When someone says ‘how can I help this child with these awful feelings’ they often subconsciously mean ‘I can feel these awful feelings this child is having and they are so awful I don’t want to feel them, and I want them to stop.’
The idea of childhood parental bereavement is so painful that few of us want to ever feel it even second hand. But what parentally bereaved children need so badly is for the adults around them to sit with their pain, and feel it with them, and just ‘be’ with them in their pain. And show them — ‘this is so painful for you, isn’t it’ without jumping to ‘it will get better with time’ which doesn’t help them. Or avoiding the feelings by saying ‘it will get better with time!’
This is what psychotherapists do (I’m a Child & Adolescent Psychotherapist). We are trained to sit with the pain and loss and feel it with the child, particularly when the adults in their lives are themselves struggling and unable to do this, which is so often the case in parental bereavement and even when the parents are divorced.

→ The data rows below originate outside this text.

(** With the pattern that [Init] falls back to, a record whose timestamp,
    correlation ID, file and function texts have no percent sign is
    rendered as these fields in the order timestamp, level, correlation ID,
    file and line, function, message, separated by bars; the message may
    hold anything.  [Init] installs that pattern when the configuration
    cannot be loaded. *)
Theorem fallback_pattern_line (f : DynamicFormatter) (entry : logrus.Entry)
    (v : Fields) :
  record_fields f entry = Ret v →
  Pattern f = fallback_pattern →
  has_byte "%" (fld_timestamp v) = false →
  has_byte "%" (fld_requestID v) = false →
  has_byte "%" (fld_file v) = false →
  has_byte "%" (fld_function v) = false →
  DynamicFormatter_Format f entry
  = Ret (fld_timestamp v +:+ " | " +:+ fld_level v +:+ " | "
         +:+ fld_requestID v +:+ " | " +:+ fld_file v +:+ ":" +:+ fld_line v
         +:+ " | " +:+ fld_function v +:+ " | " +:+ fld_message v
         +:+ newline, None) ∧
  (∀ reg Log,
      logrus.Formatter (Init None reg Log).1
      = DynamicFormatter_Format
          {| Pattern := fallback_pattern; TimestampFormat := "2006-01-02 15:04:05";
             MsgFormatter := reg; FunctionNameFormatter_ := None |}).
Proof.
  intros Hv Hpat Hts Hrid Hfile Hfun. split; [|reflexivity].
  assert (has_byte "%" (fld_level v) = false) as Hlevel.
  { destruct (record_fields_inv f entry v Hv) as (m & _ & _ & _ & ->).
    apply level_text_plain. }
  assert (has_byte "%" (fld_line v) = false) as Hline.
  { unfold record_fields in Hv. destruct (MsgFormatter f); [|done]. simpl in Hv.
    destruct (logrus.Caller entry); simpl in Hv;
      [destruct (FunctionNameFormatter_ f); [|done]; simpl in Hv|];
      injection Hv as <-; apply itoa_plain. }
  rewrite (Format_rendered f entry v Hv), Hpat. unfold fallback_pattern.
  change "%timestamp% | %level% | %requestId% | %file%:%line% | %function% | %message%"
    with ("%timestamp%" +:+ String " " ("|" +:+ String " " ("%level%"
          +:+ String " " ("|" +:+ String " " ("%requestId%"
          +:+ String " " ("|" +:+ String " " ("%file%"
          +:+ String ":" ("%line%"
          +:+ String " " ("|" +:+ String " " ("%function%"
          +:+ String " " ("|" +:+ String " " "%message%"))))))))))).
  rewrite !expand_sep by done.
  rewrite expand_timestamp_token, expand_level_token, expand_requestId_token_plain,
    expand_file_token, expand_line_token, expand_function_token,
    expand_message_token by done.
  change (expand v "|") with "|".
  repeat (rewrite ?app_assoc, ?app_cons). reflexivity.
Qed.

I disagree that your DGD needs to see a psychiatrist. I am stating this purely on what you have written and there may be medical reasons I’m unaware of that justify the referral. Psychiatrists are not trained to help people with their emotions through feeling them and being aware of these feelings, they are trained to help people with their emotions by various means, including considering medical options for certain conditions that benefit from medicine.

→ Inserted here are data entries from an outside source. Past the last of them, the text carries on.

(** * The CCXT broker of bt-ccxt-store: order reconciliation, submission,
      cancellation and position closing

    A shallow embedding of [src/ccxtbt/ccxtbroker.py].  The broker is a Python
    object whose methods mutate it in place and may raise; here a method is a
    function from the broker state to the broker state and a result, so that
    what was mutated before an exception is still visible after it.

    - JSON values coming from the exchange are [scalar]s (None, booleans,
      numbers, strings), flat dictionaries of scalars (a fill, a position
      entry) and lists of such dictionaries; a snapshot is a dictionary of
      those values.  Numbers are integers: the broker compares them with
      zero, negates them, takes absolute values and adds up executed sizes,
      which gives the same on the floats that hold such numbers; a numeral
      with a fraction has no counterpart.
    - Order objects live in a heap indexed by their [ref] (backtrader compares
      orders by [ref]); the open-order list and the notification queue hold
      references, so an order notified at submission and completed later is
      one object seen from both places.
    - The store ([ccxtstore.py]) and the exchange behind it are a collaborator:
      a record of operations over an abstract store state.  Every order,
      balance and position call the broker issues is appended to a call
      log.
    - [print] and [json.dumps] under [debug] write to the console only and are
      left out. *)

From Stdlib Require Import ZArith Ascii String List Bool Lia.
From stdpp Require Import base option numbers list strings gmap fin_maps.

Bereavement is not a condition that requires medication. It requires someone to help the child with their emotions and help them know that the emotions they are experiencing are neither unusual for a bereaved child, nor unbearable for the adult. To help the child know that emotions resulting from any death, but especially by suicide, include anger (how dare they leave me?), self recrimination and blame (what did I do to make this happen? This is my fault), helplessness (what will I do without my dad?), guilt (I just laughed because I forgot about my dad, I mustn't feel happy or laugh or anything) and so on. All of which emotions are more readily available than the one underneath — sadness — which is so painful to feel that it’s impossible to do so for years and yet is the only one the adults around the child seem to talk about.
OP, you mention feeling helpless. I wonder if you also feel / felt any of the above? Anger? How dare he do this to his daughter! Or even the less rational what did I do? Anything else? I ask because what your DGD needs is for people like you, and anyone else able to do same, to start conversations with her that aren’t conversations at all (i.e. that don’t expect any response from her but sound like a ‘conversation’ to her) along the lines of ‘this is such a rubbish time for you. I can imagine there are so many emotions in your head you don’t even know how to speak about them. I’m thinking it’s such a confusion in your head.’ That’s probably enough for a first go, so then break the intensity with something gentler but still not a question ‘So I was wondering perhaps if a bowl of icecream for breakfast might help your head?’ Or something else silly & distracting yet comforting.
A little tiny connection like this that requires nothing from your DGD gives her a new possibility: might you be someone who sees how she really feels? She is likely to wait to see if you do it again, probably several times.
You then follow this up the next time you’re in contact (by any means — in person, on line, by phone, text, anything) and add a little bit more: ‘that confusion that’s going on in your head, it’s probably going to be there for a while I guess. I think it’s going to make things a bit hard for you because there’s not much space in your head for anything else.’ Then again, another gentler link eg. ‘Your head is going to be a bit like when your phone gets full up and doesn’t run well! Now, how do we go about getting an upgrade for your brain I wonder!!’ Again, the latter part must be clearly gently silly. Help her laugh, and then perhaps if you see she looks shocked for laughing mention ‘sometimes when someone we love dies, we think we can’t be happy or have silly moments. But I’m going to let you into a secret (dramatic whisper, again for silliness): guess what, we can do both at the same time! Humans are so clever, we can laugh at the same time as feeling the loss!”
My exact words are not relevant and only examples. But the most important thing you can do is to name the emotional distress she is experiencing using ‘I’m thinking it might be’ or ‘I’m wondering if it might…’ to give her space to say it’s not like that. And to do so without stating ‘it will get better’ because right now she can’t see the future, only the present without her dad.
The other thing you can do is find out more about the therapist she saw that is suggesting a psychiatrist. I don’t know if you can do this, of course, but if you can then you might be able to find out why this suggestion was made. There may be a medical reason you’ve not mentioned. But my concerns are that the therapist is not able to manage the distress of a parentally bereaved child and hiding this difficulty behind a referral to the medical world. Childhood parental bereavement is specialist work and the organisations already mentioned would be good places to start looking for a different form of therapy if you are able to pay for it.
But if you become the person that is able to name the emotions your DGD is experiencing, and if you can sit with her and feel how awful it is without trying to avoid feeling the feelings, then DGD will get through this in a way many children don’t.
I do hope this helps reverse the helplessness.